The median observation time of the surviving patients was calculated by the reverse Kaplan-Meier method and was 3.29 years (95% confidence interval [CI] 2.33–4.87); it was 4.87 years (95% CI 3.14–7.22) in light-chain amyloidosis patients and 1.85 years (95% CI 1.48–3.66) in transthyretin amyloidosis patients, respectively. The 1-, 3- and 5-year survival rates were 87.0% (95% CI 79.4–95.3%), 68.5% (95% CI 57.4–81.7%) and 66.0% (95% CI 54.6–79.9%) respectively for light-chain amyloidosis patients and 91.2% (95% CI 83.2–99.8%), 77.0% (95% CI 63.4–93.7%) and 50.6% (95% CI 31.8–80.3%) respectively for transthyretin amyloidosis patients.

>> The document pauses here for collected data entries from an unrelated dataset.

Definition run_rehydrate (s : RunSnapshot) : result RunError Run :=
  if is_some_and (rs_started_at s) (fun started => started <? rs_created_at s)
     || is_some_and (rs_finished_at s) (fun finished => finished <? rs_created_at s)
     || match rs_started_at s, rs_finished_at s with
        | Some started, Some finished => finished <? started
        | _, _ => false
        end
  then Err RE_InvalidTimeline else
  let terminal := run_is_terminal (rs_state s) in
  if negb (Bool.eqb terminal (is_some (rs_outcome s)))
     || negb (Bool.eqb terminal (is_some (rs_finished_at s)))
     || is_some_and (rs_outcome s) (fun o => bool_decide (outcome_state o <> rs_state s))
  then Err RE_InvalidOutcome else
  _ ← validate_opt validate_identity (rs_monitor_identity s);
  _ ← validate_opt validate_identity (rs_command_identity s);
  _ ← validate_opt validate_log_path (rs_stdout_path s);
  _ ← validate_opt validate_log_path (rs_stderr_path s);
  Ok (mk_run (rs_id s) (rs_job_id s) (rs_sequence s) (rs_scheduled_for s) (rs_created_at s)
    (rs_started_at s) (rs_finished_at s) (rs_state s) (rs_claim_token s) (rs_monitor_identity s)
    (rs_command_identity s) (rs_outcome s) (rs_stdout_path s) (rs_stderr_path s)).

(** ** The invariant of a run *)

Definition identity_ok (i : ProcessIdentitySnapshot) : Prop := validate_identity i = Ok tt.
Definition log_path_ok (p : str) : Prop := validate_log_path p = Ok tt.

Definition opt_Forall {A} (P : A -> Prop) (o : option A) : Prop :=
  match o with Some a => P a | None => True end.

Record run_shape (r : Run) : Prop := {
  shape_started : opt_Forall (fun t => run_created_at r <= t) (run_started_at r);
  shape_finished : opt_Forall (fun t => run_created_at r <= t) (run_finished_at r);
  shape_outcome : run_is_terminal (run_state r) = is_some (run_outcome r);
  shape_terminal : run_is_terminal (run_state r) = is_some (run_finished_at r);
  shape_state : opt_Forall (fun o => outcome_state o = run_state r) (run_outcome r);
  shape_monitor : opt_Forall identity_ok (run_monitor_identity r);
  shape_command : opt_Forall identity_ok (run_command_identity r);
  shape_stdout : opt_Forall log_path_ok (run_stdout_path r);
  shape_stderr : opt_Forall log_path_ok (run_stderr_path r)
}.

(** What [rehydrate] demands on top: the run does not finish before it starts. *)
Definition run_clock (r : Run) : Prop :=
  match run_started_at r, run_finished_at r with
  | Some started, Some finished => started <= finished
  | _, _ => True
  end.

Inductive run_update : Run -> Run -> Prop :=
| update_cancel r r' : request_cancellation r = Ok r' -> run_update r r'
| update_running r t m c out err r' : mark_running r t m c out err = Ok r' -> run_update r r'
| update_outcome r t o r' : with_outcome r t o = Ok r' -> run_update r r'.

(** ** Lemmas *)

Lemma validate_opt_ok {A} (f : A -> result RunError unit) o u :
  validate_opt f o = Ok u <-> opt_Forall (fun a => f a = Ok tt) o.
Proof. destruct u, o; simpl; naive_solver. Qed.

Lemma is_some_and_false {A} (o : option A) p :
  is_some_and o p = false <-> opt_Forall (fun a => p a = false) o.
Proof. destruct o; simpl; naive_solver. Qed.

Lemma opt_Forall_iff {A} (P Q : A -> Prop) o :
  (forall a, P a <-> Q a) -> opt_Forall P o <-> opt_Forall Q o.
Proof. intros HPQ. destruct o; simpl; naive_solver. Qed.

(** The two guards of [rehydrate]. *)
Lemma timeline_guard r :
  is_some_and (run_started_at r) (fun t => t <? run_created_at r)
  || is_some_and (run_finished_at r) (fun t => t <? run_created_at r)
  || match run_started_at r, run_finished_at r with
     | Some started, Some finished => finished <? started
     | _, _ => false
     end = false <->
  opt_Forall (fun t => run_created_at r <= t) (run_started_at r) /\
  opt_Forall (fun t => run_created_at r <= t) (run_finished_at r) /\ run_clock r.
Proof.
  rewrite !orb_false_iff, !is_some_and_false.
  rewrite !(opt_Forall_iff (fun t => (t <? run_created_at r) = false) (fun t => run_created_at r <= t))
    by (intros; apply Z.ltb_ge).
  unfold run_clock. destruct (run_started_at r), (run_finished_at r); rewrite ?Z.ltb_ge; naive_solver.
Qed.

Lemma outcome_guard r :
  negb (Bool.eqb (run_is_terminal (run_state r)) (is_some (run_outcome r)))
  || negb (Bool.eqb (run_is_terminal (run_state r)) (is_some (run_finished_at r)))
  || is_some_and (run_outcome r) (fun o => bool_decide (outcome_state o <> run_state r)) = false <->
  run_is_terminal (run_state r) = is_some (run_outcome r) /\
  run_is_terminal (run_state r) = is_some (run_finished_at r) /\
  opt_Forall (fun o => outcome_state o = run_state r) (run_outcome r).
Proof.
  rewrite !orb_false_iff, !negb_false_iff, !Bool.eqb_true_iff, is_some_and_false.
  rewrite (opt_Forall_iff (fun o => bool_decide (outcome_state o <> run_state r) = false)
    (fun o => outcome_state o = run_state r)).
  - tauto.
  - intros o. rewrite bool_decide_eq_false. split; [apply dec_stable | tauto].
Qed.

(** Stepping through the guards of [rehydrate] on the snapshot of a run. *)
Lemma run_rehydrate_eq r :
  run_rehydrate (run_snapshot r) =
  if is_some_and (run_started_at r) (fun t => t <? run_created_at r)
     || is_some_and (run_finished_at r) (fun t => t <? run_created_at r)
     || match run_started_at r, run_finished_at r with
        | Some started, Some finished => finished <? started
        | _, _ => false
        end
  then Err RE_InvalidTimeline else
  if negb (Bool.eqb (run_is_terminal (run_state r)) (is_some (run_outcome r)))
     || negb (Bool.eqb (run_is_terminal (run_state r)) (is_some (run_finished_at r)))
     || is_some_and (run_outcome r) (fun o => bool_decide (outcome_state o <> run_state r))
  then Err RE_InvalidOutcome else
  _ ← validate_opt validate_identity (run_monitor_identity r);
  _ ← validate_opt validate_identity (run_command_identity r);
  _ ← validate_opt validate_log_path (run_stdout_path r);
  _ ← validate_opt validate_log_path (run_stderr_path r); Ok r.
Proof. by destruct r. Qed.

Lemma run_rehydrate_snapshot r :
  run_rehydrate (run_snapshot r) = Ok r <-> run_shape r /\ run_clock r.
Proof.
  rewrite run_rehydrate_eq. pose proof (timeline_guard r) as Ht. pose proof (outcome_guard r) as Ho.
  destruct (is_some_and (run_started_at r) _ || _ || _).
  { split; [done|]. intros [[] ?]. exfalso. by apply diff_true_false, Ht. }
  destruct (negb _ || _ || _).
  { split; [done|]. intros [[] ?]. exfalso. by apply diff_true_false, Ho. }
  destruct (proj1 Ht eq_refl) as (? & ? & ?). destruct (proj1 Ho eq_refl) as (? & ? & ?). split.
  - intros (? & Hm%validate_opt_ok & (? & Hc%validate_opt_ok & (? & Hso%validate_opt_ok
      & (? & Hse%validate_opt_ok & _)%bind_ok)%bind_ok)%bind_ok)%bind_ok. by repeat split.
  - intros [[] _].
    rewrite (proj2 (validate_opt_ok validate_identity (run_monitor_identity r) tt)) by done.
    cbn [mbind result_bind].
    rewrite (proj2 (validate_opt_ok validate_identity (run_command_identity r) tt)) by done.
    cbn [mbind result_bind].
    rewrite (proj2 (validate_opt_ok validate_log_path (run_stdout_path r) tt)) by done.
    cbn [mbind result_bind].
    by rewrite (proj2 (validate_opt_ok validate_log_path (run_stderr_path r) tt)).
Qed.

Lemma run_rehydrate_inv s r : run_rehydrate s = Ok r -> run_snapshot r = s.
Proof.
  unfold run_rehydrate. destruct (_ || _ || _); [done|]. destruct (negb _ || _ || _); [done|].
  intros (? & _ & (? & _ & (? & _ & (? & _ & [= <-])%bind_ok)%bind_ok)%bind_ok)%bind_ok.
  by destruct s.
Qed.

Lemma run_transition_ok from to actor reason t :
  run_transition from to actor reason = Ok t -> run_legal from to = true /\ tr_to t = to.
Proof. intros (? & _ & ->)%transition_ok. done. Qed.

There was no significant difference between the two groups (p = 0.81).

CONCLUSION: During registry set-up, a more comprehensive work-up of our patients suffering mainly from light-chain amyloidosis and transthyretin amyloidosis was implemented. Survival rates were remarkably high and similar between light-chain amyloidosis and transthyretin amyloidosis, a finding which was noted in similar historic registries of international centres. However, further studies are needed to depict morbidity and mortality as the amyloidosis landscape is changing rapidly.